In a retrospective comparison of 116 fetal MRI exams—half performed at 3T, half at 1.5T—the higher field strength produced the higher imaging scores.
Grading the depictions from 0 to 4, with 4 denoting the best, Teresa Victoria, MD, PhD, of the Children’s Hospital of Philadelphia and colleagues found that fetal imaging at 3T produced higher imaging scores in the evaluation of cartilage and spine when single-shot turbo spin-echo (SSTSE) and steady-state free precession (SSFP) sequences were used.
It also proved superior to the 1.5T in the assessment of most other anatomic structures, including bowel, liver and kidney, when SSFP sequences were used.
When the ratings for all structures evaluated using SSFP sequences were averaged to obtain a composite measurement, one rater came back with a mean imaging score of 3.1 ± 0.6 on the 3T studies versus 2 ± 0.5 for the 1.5T studies.
Another rater’s overall scores were 2.0 ± 0.6 for the 3T studies and 1.8 ± 0.3 for those obtained with the 1.5T.
On this scale,
4 = Excellent depiction of anatomy and high tissue contrast, with the image being optimal for diagnostic purposes;
3 = Clear visualization of the structure and reduced tissue contrast, with image-based diagnosis feasible;
2 = Suboptimal visualization of structures, with diagnosis still possible;
1 = Poor depiction, with the image being inadequate for diagnostic purposes; and
0 = No structure seen.
Reporting on their study in the January edition of the American Journal of Roentgenology, the researchers note that transitioning from 1.5T to 3T may challenge those who seek to make the switch, as signal loss and artifact conspicuity are inherent in many applications of the higher field strength.
However, they assert that their findings, together with advancements on the way in MRI software and 3T protocols, “may allow optimal visualization and examination of fetal pathologic abnormalities, thus better identifying fetal and maternal needs both prenatally and postnatally.”
The authors acknowledge and address some potential safety concerns with the 3T, including the risk of acoustic damage to the fetus from the noise generated by the coils.
“Our own studies have shown that the frequency of 3T coil noise is greater than 1 kHz (authors’ unpublished data), a finding from which we can infer that there is little transmission through the fetal auditory canal,” they write.
Also of concern is the energy absorbed by the fetus from MRI’s excitation and refocusing pulses.

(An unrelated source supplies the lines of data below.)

Lemma rank_articles_stable_witness :
  let tie := VDict [ (u "ranked_articles",
                      VList [ Samples.ranked 1 (1 # 2); Samples.ranked 2 (9 # 10);
                              Samples.ranked 0 (1 # 2) ]) ] in
  let R := Samples.runtime [(u "{tie}", tie)] [] [] in
  let a0 := Samples.article "zero" "http://a/0" in
  let a1 := Samples.article "one" "http://a/1" in
  let why := VStr (u "why") in
  filter (fun a => feq_bool (sort_key a) (1 # 2))
         (_rank_articles Samples.three_articles (Return (u "{tie}")))
  = [attach a1 (1 # 2) why; attach a0 (1 # 2) why].
Proof.
  intros tie R a0 a1 why.
  rewrite (@rank_articles_stable R Samples.three_articles
             [attach a1 (1 # 2) why; attach (Samples.article "two" "http://a/2")
                                       (9 # 10) why; attach a0 (1 # 2) why]
             (Return (u "{tie}")) (1 # 2)).
  - reflexivity.
  - discriminate.
  - reflexivity.
  - discriminate.
  - reflexivity.
Defined.
(** ** PUT *)

(** C5. A PUT with a body writes one column: [description], with the body's
    [description], when that is truthy (whatever [isCompleted] the body
    holds), and [isCompleted], with 1 or 0 after the truthiness of the body's
    [isCompleted], otherwise. The rows of [data] whose [id] is strictly equal
    to the body's [id] get that value in that column; every other column of
    every row, every other row, and [data] are as they were. *)
Theorem put_updates_one_field (env : environment) (req : HttpRequest.t)
    (user : UserInfo) (db : store) :
  getUserInfo env = Return user ->
  toLowerCase (HttpRequest.method req) = "put" ->
  nullish (HttpRequest.body req) = None ->
  let body := HttpRequest.body req in
  let id := get_prop body "id" in
  let by_description := ToBoolean (get_prop body "description") in
  let column := if by_description then columns.description else columns.isCompleted in
  let v := if by_description then get_prop body "description"
           else one_or_zero (get_prop body "isCompleted") in
  let db' := snd (module_exports env req db) in
  fst (module_exports env req db)
  = {| Response.status := 200; Response.body := Response.Body ResultUndefined |}
  /\ db' = TodoDatabase.setColumn id column v db
  /\ data db' = data db
  /\ (forall item,
        In item (data db) ->
        IsStrictlyEqual (read (heap db) item columns.id) id = true ->
        heap db' !! item = row.set column v <$> (heap db !! item))
  /\ (forall item,
        In item (data db) ->
        IsStrictlyEqual (read (heap db) item columns.id) id = true ->
        is_Some (heap db !! item) ->
        read (heap db') item column = v)
  /\ (forall item,
        ~ In item (data db)
        \/ IsStrictlyEqual (read (heap db) item columns.id) id = false ->
        heap db' !! item = heap db !! item)
  /\ (forall item c, c <> column -> read (heap db') item c = read (heap db) item c).
Proof.
  intros Hres Hm Hbody body id by_description column v db'.
  assert (Hdb' : db' = TodoDatabase.setColumn id column v db).
  { subst db'. unfold module_exports.
    rewrite (try_block_put env req user Hres db Hm Hbody). simpl.
    subst column v by_description. fold body. now destruct (ToBoolean _). }
  assert (Hcol : column <> columns.id).
  { subst column. now destruct by_description. }
  split; [|split; [assumption|rewrite Hdb'; split; [reflexivity|]]].
  - unfold module_exports.
    now rewrite (try_block_put env req user Hres db Hm Hbody).
  - split; [|split; [|split]].
    + intros item Hin Hhit. now apply setColumn_loop_hit.
    + intros item Hin Hhit [r Hr]. unfold read. simpl.
      rewrite setColumn_loop_hit, Hr by assumption. simpl.
      apply row_get_set.
    + intros item Hmiss. now apply setColumn_loop_miss.
    + intros item c Hc. now apply setColumn_loop_read_other.
Qed.
(** * Blockly.Undoredo (core/undoredo.js)

    A shallow embedding of the undo/redo overlay widget of the Blockly
    workspace, and the properties of its lifecycle operations
    [createDom], [init], [position], [dispose] and of its mouse handlers.

    Modelling conventions.
    - JavaScript numbers that hold pixel distances are integers ([Z]),
      and [+] and [-] are those of [Z].  The source computes in IEEE 754
      binary64, where a sum or difference of integers is exact as long
      as the operands and the result are safe integers (magnitude at
      most 2^53 - 1), and where such an integer prints as its decimal
      digits.  Every statement below about a value that the code
      computes carries that bound as a hypothesis ([exact_init],
      [exact_right_edge], [exact_left_edge], [exact_bottom_edge]);
      [Binary64] has the source's arithmetic itself, for what lies
      beyond.
    - A field that may hold [null] or [undefined] is an [option].
    - The widget ([this]), the host workspace, the DOM nodes and the
      console live in one explicit [State]; every operation is a state
      transformer that either completes normally or throws, and a throw
      keeps the assignments made before it (as in JavaScript).
    - Calls into the host workspace are appended to its [callLog], so
      that "which workspace methods ran" is observable.
    - The host's own code ([getMetrics], [undo], the DOM and the event
      helpers) completes whenever it is reached; what can fail inside the
      widget is a property access or a method call on [null]. *)

From stdpp Require Import base option list strings gmap pretty.
From Stdlib Require Import ZArith Lia.
From Stdlib Require Floats.SpecFloat.

Local Open Scope Z_scope.

(** ** The host side: metrics and workspace *)

(** What [workspace.getMetrics()] hands out (the fields [position] reads). *)
Record Metrics := {
  viewWidth : Z;
  viewHeight : Z;
  absoluteLeft : Z;
  absoluteTop : Z;
  toolboxPosition : Z
}.

(** The two workspace methods the widget is able to invoke. *)
Inductive WsCall :=
| CallGetMetrics
| CallUndo (redo : bool).
(** * psybik: the cube transformation core of [src/main.js]

    A shallow embedding of the turn engine, the layer selector, the move
    history with Assemble, the closeness estimator and the drag-to-move
    translation of the 3x3x3 cube game.

    Numbers.  JavaScript numbers are modelled by the rationals in canonical
    form ([Qc]), with exact arithmetic: a coordinate such as [0.4] or a
    threshold such as [0.18] is a rational, [Math.round] is
    [floor (x + 1/2)].  Floating-point rounding error is not computed.
    Where a property depends on it (the positions that [Math.round] keeps on
    the lattice, the orientations that nothing rounds) the turn is taken once
    more with the result of the double arithmetic as a parameter, in the
    section on double precision.  Where two orientations are compared
    elsewhere, it is the rotations of exact arithmetic that are compared.

    Three.js.  The library is not part of the repository.  Its operations are
    modelled by what they denote: a vector is a triple, and the orientation
    that Three.js keeps as a unit quaternion is kept as the rotation that this
    quaternion denotes, a 3x3 matrix whose columns are the images of the local
    basis vectors (what [applyQuaternion] returns on them).

    Scope.  The renderer, the textures, the camera controls and the text of
    the page are left out; what a handler does to them is not modelled.

    Time.  A turn is animated over several frames; nothing but the rotation
    group moves during the animation, so the model performs the completion
    step right after the start of the turn.  The two halves are kept apart
    ([startTurn], [completeTurn]) so that a state with a turn in flight can
    be written down. *)

From Stdlib Require Import ZArith QArith Qcanon Qround List Bool Lia Lqa
  Permutation.
Import ListNotations.

Open Scope Qc_scope.

(** ** JavaScript numbers and [Math] *)

Definition ofZ (n : Z) : Qc := Q2Qc (inject_Z n).

Definition ltb (a b : Qc) : bool := negb (Qle_bool b a).
Definition leb (a b : Qc) : bool := Qle_bool a b.

Definition Math_abs (v : Qc) : Qc := if ltb v 0 then - v else v.
Definition Math_max (a b : Qc) : Qc := if ltb a b then b else a.
Definition Math_min (a b : Qc) : Qc := if ltb b a then b else a.

(** [Math.round]: the nearest integer, halves going up. *)
Definition Math_round (v : Qc) : Z := Qfloor (this v + (1 # 2))%Q.

(** [Math.sign(v) || 1]: zero is falsy, so it yields [1]. *)
Definition Math_sign_or_1 (v : Qc) : Z := if ltb v 0 then (-1)%Z else 1%Z.

(** ** The part of Three.js the core uses *)

Module Three.

Record Vector3 : Type := mkVector3 { x : Qc; y : Qc; z : Qc }.

Definition sub (a b : Vector3) : Vector3 :=
  mkVector3 (x a - x b) (y a - y b) (z a - z b).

“Studies performed at The Children’s Hospital of Philadelphia have shown that the specific absorption rate (SAR) generated during fetal imaging at 3T is well below the FDA limit” of four watts per kilogram of maternal body weight, write Victoria et al. “In any case, all MRI equipment has a built-in system that prohibits exposure beyond FDA limits.”
The authors conclude, “[W]e found an overall advantage to performing fetal MRI with a magnetic field strength of 3T.”